This is not a "pretty" story. That's the first thing I want to make clear. It's not brushed with rainbows and smiley faces - it's the truth. Sometimes ugly, actually. Sometimes painful. Sometimes beautiful in its pain. I think it's fair to start by saying that you are here because you clicked here. Although I invite you and appreciate you taking time out of your day and life to check in on us, I want to issue a small request for this series of posts (3-parts). I have found the adoption community to be, on the whole, very supportive. However, over the fund-raising issue - we had many people in that community who felt it their personal obligation to let us have it with both barrels. And by "have it" I am of course referencing overtly negative and mean spirited opinions of us.

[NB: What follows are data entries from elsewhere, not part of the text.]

Lemma combined_loop_after_pre acc pre l :
  pre ≠ [] → not_plain_at (last pre) →
  combined_loop acc (pre ++ l)
  = combined_loop acc pre ++ combined_loop None l.
Proof.
  intros Hne Hlast.
  destruct (exists_last Hne) as (pre' & a & ->).
  rewrite last_snoc in Hlast.
  rewrite <- app_assoc. simpl.
  rewrite !combined_loop_split by (apply Hlast; reflexivity).
  simpl. rewrite <- app_assoc. reflexivity.
Qed.

Lemma combined_loop_run m f run rest :
  not_plain_at (head rest) →
  combined_loop (Some (m, f)) (map plain run ++ rest)
  = AWildcard (m + sum_list run.*1) (f && forallb id run.*2)
    :: combined_loop None rest.
Proof.
  intros Hrest. revert m f.
  induction run as [|[m' f'] run IH]; intros m f; simpl.
  - rewrite Nat.add_0_r, andb_true_r.
    destruct rest as [|a rest]; simpl; [reflexivity|].
    rewrite (Hrest a) by reflexivity. reflexivity.
  - rewrite IH. rewrite Nat.add_assoc, andb_assoc. reflexivity.
Qed.

Lemma combined_run run rest :
  run ≠ [] → not_plain_at (head rest) →
  combined_loop None (map plain run ++ rest)
  = AWildcard (sum_list run.*1) (forallb id run.*2)
    :: combined_loop None rest.
Proof.
  intros Hne Hrest. destruct run as [|[m f] run]; [done|].
  simpl. rewrite combined_loop_run by done. reflexivity.
Qed.

Lemma combined_loop_no_adjacent acc l :
  adjacent_plain_wildcards (combined_loop acc l) = false.
Proof.
  revert acc. induction l as [|t l IH]; intros acc; simpl.
  - destruct acc as [[m f]|]; reflexivity.
  - destruct (is_plain_wildcard t) eqn:Ht.
    + destruct acc as [[m f]|]; apply IH.
    + specialize (IH None).
      assert (Htl : adjacent_plain_wildcards (t :: combined_loop None l)
                    = false).
      { simpl. destruct (combined_loop None l); [reflexivity|].
        rewrite Ht. simpl. exact IH. }
      destruct acc as [[m f]|]; [|exact Htl].
      change (yield_last (Some (m, f)) ++ t :: combined_loop None l)
        with (AWildcard m f :: t :: combined_loop None l).
      change (adjacent_plain_wildcards
                (AWildcard m f :: t :: combined_loop None l))
        with (is_plain_wildcard (AWildcard m f) && is_plain_wildcard t
              || adjacent_plain_wildcards (t :: combined_loop None l)).
      rewrite Ht, Htl. reflexivity.
Qed.

End FlatTermFacts.

(** C3.  When a [FlatTerm] is made from an expression, a maximal run of
    consecutive plain wildcards on the flattened tape becomes one wildcard
    whose [min_count] is the sum of the run's and whose [fixed_size] is the
    conjunction of the run's; an atom that is not a plain wildcard (a symbol
    wildcard's class among them) is kept as it is and ends the run before
    it. *)
Theorem FlatTerm_combines_wildcard_runs (e : Expression) :
  (∀ pre run rest,
     _flatterm_iter e = pre ++ map plain run ++ rest →
     run ≠ [] → not_plain_at (last pre) → not_plain_at (head rest) →
     _terms (FlatTerm_init (inl e))
     = _combined_wildcards_iter pre
       ++ AWildcard (sum_list run.*1) (forallb id run.*2)
       :: _combined_wildcards_iter rest)
  ∧ (∀ pre a rest,
       _flatterm_iter e = pre ++ a :: rest →
       is_plain_wildcard a = false →
       _terms (FlatTerm_init (inl e))
       = _combined_wildcards_iter pre ++ a :: _combined_wildcards_iter rest)
  ∧ (∀ c, _flatterm_iter (ESymbolWildcard c) = [ASymbolType c]
          ∧ is_plain_wildcard (ASymbolType c) = false
          ∧ is_plain_wildcard (ASymbolWildcard c) = false).
Proof.
  split; [|split].
  - intros pre run rest He Hrun Hpre Hrest. simpl. rewrite He.
    unfold _combined_wildcards_iter.
    destruct pre as [|p pre].
    + simpl. apply combined_run; assumption.
    + rewrite combined_loop_after_pre by done.
      rewrite combined_run by done. reflexivity.
  - intros pre a rest He Ha. simpl. rewrite He.
    apply combined_loop_split, Ha.
  - intros c. repeat split.
Qed.

(** The run [_ __ __] under [f] is fused into [_[3+]], next to a symbol
    wildcard that stays. *)
Lemma FlatTerm_combines_wildcard_runs_witness :
  let f := mkOperationClass "f" (mkArity 0 false) false false in
  _terms (FlatTerm_init (inl (EOperation f
            [EWildcard 1 true; EWildcard 1 false; EWildcard 1 false;
             ESymbolWildcard []])))
  = [AOperation f; AWildcard 3 false; ASymbolType []; OPERATION_END].
Proof.
  intros f.
  apply (proj1 (FlatTerm_combines_wildcard_runs
                  (EOperation f [EWildcard 1 true; EWildcard 1 false;
                                 EWildcard 1 false; ESymbolWildcard []]))
           [AOperation f] [(1, true); (1, false); (1, false)]
           [ASymbolType []; OPERATION_END]).
  - reflexivity.
  - discriminate.
  - intros a [= <-]; reflexivity.
  - intros a [= <-]; reflexivity.
Defined.

(** C4, as the code has it.  A [FlatTerm] made from an expression or by
    [merged] has no two adjacent plain wildcards; the constructor stores a
    raw sequence of atoms unchanged, so such a tape has adjacent plain
    wildcards exactly when the sequence has. *)
Theorem FlatTerm_no_adjacent_wildcards :
  (∀ e : Expression,
     adjacent_plain_wildcards (_terms (FlatTerm_init (inl e))) = false)
  ∧ (∀ flatterms : list FlatTerm,
       adjacent_plain_wildcards (_terms (FlatTerm_merged flatterms)) = false)
  ∧ (∀ terms : list TermAtom, _terms (FlatTerm_init (inr terms)) = terms).
Proof.
  split; [|split].
  - intros e. apply combined_loop_no_adjacent.
  - intros flatterms. apply combined_loop_no_adjacent.
  - reflexivity.
Qed.

(** C4, as stated, fails for the public constructor on a raw sequence: the
    tape of [FlatTerm([_, _])] is the sequence itself. *)
Lemma FlatTerm_raw_sequence_keeps_adjacent_wildcards :
  adjacent_plain_wildcards
    (_terms (FlatTerm_init (inr [AWildcard 1 true; AWildcard 1 true]))) = true.
Proof. reflexivity. Qed.

Lemma is_syntactic_loop_spec (terms : list TermAtom) :
  is_syntactic_loop terms = true ↔
  Forall (λ a, (isinstance_Wildcard a = true → wc_fixed_size a = true)
               ∧ op_not_syntactic a = false) terms.
Proof.
  induction terms as [|a terms IH]; simpl.
  - split; [constructor|reflexivity].
  - rewrite Forall_cons, <- IH. clear IH.
    destruct a as [| m [] | | op | |]; simpl;
      try (split; [intros H; repeat split; auto | intros [_ H]; exact H]).
    + split; [discriminate | intros [[H _] _]; discriminate (H eq_refl)].
    + destruct (commutative op || associative op) eqn:E; simpl.
      * split; [discriminate | intros [[_ H] _]; discriminate H].
      * split; [intros H; repeat split; auto | intros [_ H]; exact H].
  Qed.

(** C5.  [is_syntactic] is [True] exactly when every [Wildcard] atom of the
    tape has [fixed_size] and no operation atom is the class of a commutative
    or associative operation. *)
Theorem is_syntactic_iff (t : FlatTerm) :
  is_syntactic t = true ↔
  (∀ a, a ∈ _terms t → isinstance_Wildcard a = true → wc_fixed_size a = true)
  ∧ (∀ op, AOperation op ∈ _terms t →
           commutative op = false ∧ associative op = false).
Proof.
  unfold is_syntactic. rewrite is_syntactic_loop_spec, Forall_forall.
  split.
  - intros H. split.
    + intros a Ha. apply (H a Ha).
    + intros op Hop. destruct (H _ Hop) as [_ Hn]. simpl in Hn.
      apply orb_false_iff in Hn. exact Hn.
  - intros [Hw Ho] a Ha. split; [apply Hw, Ha|].
    destruct a; try reflexivity. simpl.
    destruct (Ho _ Ha) as [-> ->]. reflexivity.
Qed.

Section MatchFacts.
Context (h : Heap) (collect first : bool).

(** Induction on expressions that reaches the operands. *)
Lemma Expression_nested_ind (P : Expression → Prop) :
  (∀ name e, P e → P (EVariable name e)) →
  (∀ op operands, Forall P operands → P (EOperation op operands)) →
  (∀ c, P (ESymbolWildcard c)) →
  (∀ name c, P (ESymbol name c)) →
  (∀ m f, P (EWildcard m f)) →
  ∀ e, P e.
Proof.
  intros HV HO HSW HS HW.
  fix IH 1. intros [name e|op operands|c|name c|m f].
  - apply HV, IH.
  - apply HO. induction operands as [|o os IHos]; constructor.
    + apply IH.
    + apply IHos.
  - apply HSW.
  - apply HS.
  - apply HW.
Qed.

Lemma flatterm_iter_operation op operands :
  _flatterm_iter (EOperation op operands)
  = AOperation op :: operands_tape operands.
Proof. reflexivity. Qed.

(** In skip mode a whole sub-expression leaves the loop state as it is. *)
Lemma match_loop_skips_expression (e : Expression) :
  ∀ state d result rest,
    (0 < d)%Z →
    match_loop h collect first (mkMatchState state d result)
      (_flatterm_iter e ++ rest)
    = match_loop h collect first (mkMatchState state d result) rest.
Proof.
  induction e as [name e IH|op operands IH|c|name c|m f]
    using Expression_nested_ind; intros state d result rest Hd.
  - apply IH, Hd.
  - rewrite flatterm_iter_operation.
    change ((AOperation op :: operands_tape operands) ++ rest)
      with (AOperation op :: (operands_tape operands ++ rest)).
    cbn [match_loop]. unfold match_step at 1. cbn [m_depth m_state m_result].
    destruct (Z.ltb_spec 0 d) as [_|]; [|lia].
    cbn [is_operation mbind Result_bind].
    assert (Hops : ∀ d', (0 < d')%Z →
      match_loop h collect first (mkMatchState state (d' + 1) result)
        (operands_tape operands ++ rest)
      = match_loop h collect first (mkMatchState state d' result) rest).
    { intros d' Hd'. induction IH as [|o os Ho _ IHos].
      - cbn [operands_tape app match_loop]. unfold match_step.
        cbn [m_depth m_state m_result].
        destruct (Z.ltb_spec 0 (d' + 1)) as [_|]; [|lia].
        cbn [is_operation]. destruct (decide _) as [_|]; [|done].
        cbn [mbind Result_bind]. replace (d' + 1 - 1)%Z with d' by lia.
        reflexivity.
      - change (operands_tape (o :: os))
          with (_flatterm_iter o ++ operands_tape os).
        rewrite <- app_assoc, Ho by lia. exact IHos. }
    apply Hops, Hd.
  - cbn [_flatterm_iter app match_loop]. unfold match_step.
    cbn [m_depth]. destruct (Z.ltb_spec 0 d) as [_|]; [|lia]. reflexivity.
  - cbn [_flatterm_iter app match_loop]. unfold match_step.
    cbn [m_depth]. destruct (Z.ltb_spec 0 d) as [_|]; [|lia]. reflexivity.
  - cbn [_flatterm_iter app match_loop]. unfold match_step.
    cbn [m_depth]. destruct (Z.ltb_spec 0 d) as [_|]; [|lia]. reflexivity.
Qed.

Lemma match_loop_skips_operands (operands : list Expression) :
  ∀ state d result rest,
    (0 <= d)%Z →
    match_loop h collect first (mkMatchState state (d + 1) result)
      (operands_tape operands ++ rest)
    = match_loop h collect first (mkMatchState state d result) rest.
Proof.
  induction operands as [|o os IH]; intros state d result rest Hd.
  - cbn [operands_tape app match_loop]. unfold match_step.
    cbn [m_depth m_state m_result].
    destruct (Z.ltb_spec 0 (d + 1)) as [_|]; [|lia].
    cbn [is_operation]. destruct (decide _) as [_|]; [|done].
    cbn [mbind Result_bind]. replace (d + 1 - 1)%Z with d by lia.
    reflexivity.
  - change (operands_tape (o :: os))
      with (_flatterm_iter o ++ operands_tape os).
    rewrite <- app_assoc, match_loop_skips_expression by lia.
    apply IH, Hd.
Qed.

End MatchFacts.

(** C8 fails for a [SequenceMatcher] without patterns: [operation] is still
    [None], and [match] raises [TypeError] for every subject instead of
    yielding nothing. *)
Theorem SequenceMatcher_match_without_patterns_raises
    {Substitution : Type} (Substitution_init : Substitution)
    (extract_substitution : Substitution → Term → Term → Substitution * bool)
    (try_add_variable :
       Substitution → string → list Expression → option Substitution)
    (subject : Expression) :
  SequenceMatcher_match Substitution_init extract_substitution
    try_add_variable SequenceMatcher_init subject
  = Raises TypeError.
Proof. reflexivity. Qed.

Lemma collect_yields_elem {A B} (body : A → Result (list B)) (xs : list A)
    (results : list B) (r : B) :
  collect_yields body xs = Returns results → r ∈ results →
  ∃ x ys, x ∈ xs ∧ body x = Returns ys ∧ r ∈ ys.
Proof.
  revert results. induction xs as [|x xs IH]; intros results Hc Hr; cbn in Hc.
  - injection Hc as <-. inversion Hr.
  - destruct (body x) as [ys| |] eqn:Ex; [|done..]. cbn in Hc.
    destruct (collect_yields body xs) as [rest| |]; [|done..].
    cbn in Hc. injection Hc as <-.
    apply elem_of_app in Hr as [Hr|Hr].
    + exists x, ys. split; [left|]. split; [exact Ex|exact Hr].
    + destruct (IH rest eq_refl Hr) as (x' & ys' & Hx' & Hb & Hy).
      exists x', ys'. split; [right; exact Hx'|]. split; assumption.
Qed.

Lemma add_patterns {T} (self : DiscriminationNet T) pattern final_label :
  _patterns (DiscriminationNet_add self pattern final_label).1
  = _patterns self ++ [(pattern, final_label)].
Proof.
  unfold DiscriminationNet_add.
  destruct (pattern_net _ _ _) as [[net h]| |]; [|reflexivity..].
  destruct (state_bool h (_root self)); [|reflexivity].
  destruct (_product_net _ _ _) as [[root h']| |]; reflexivity.
Qed.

While this blog is public, it's also a place where I hope to encourage and speak into the lives of others by revealing my heart, thoughts, and life experiences through truth - a truth that does not sugar-coat or seek out to lead everyone to believe our life is happiness and roses all the time. It's not. My hope is that you will read my words and either take or leave them. If you feel compelled to leave a comment, all I ask is that you would be gentle and supportive. ~ Thanks - C
So I had this underlying sense of "ugh" going on for a while. Maybe because we had waited so long for that referral to get here. Technically, we waited over five years if you count paperwork to travel. That's such a long time, sometimes I can't believe we actually stuck it out. So, I think maybe, going into the trip..I was kind of underwhelmed with the whole process and it sort of robbed me of some of the joy I might have had otherwise. I mean, I was excited in the arena of "let's get this over with and move on, for crying out loud", but I wasn't "oh freaking joy...let's meet her already!" Sounds horrible, but it's true. I wanted her. Otherwise I would have given up long ago. But I was so tired of everything, I was still waiting for the proverbial other shoe to drop and ruin the whole thing. Even after we had her picture.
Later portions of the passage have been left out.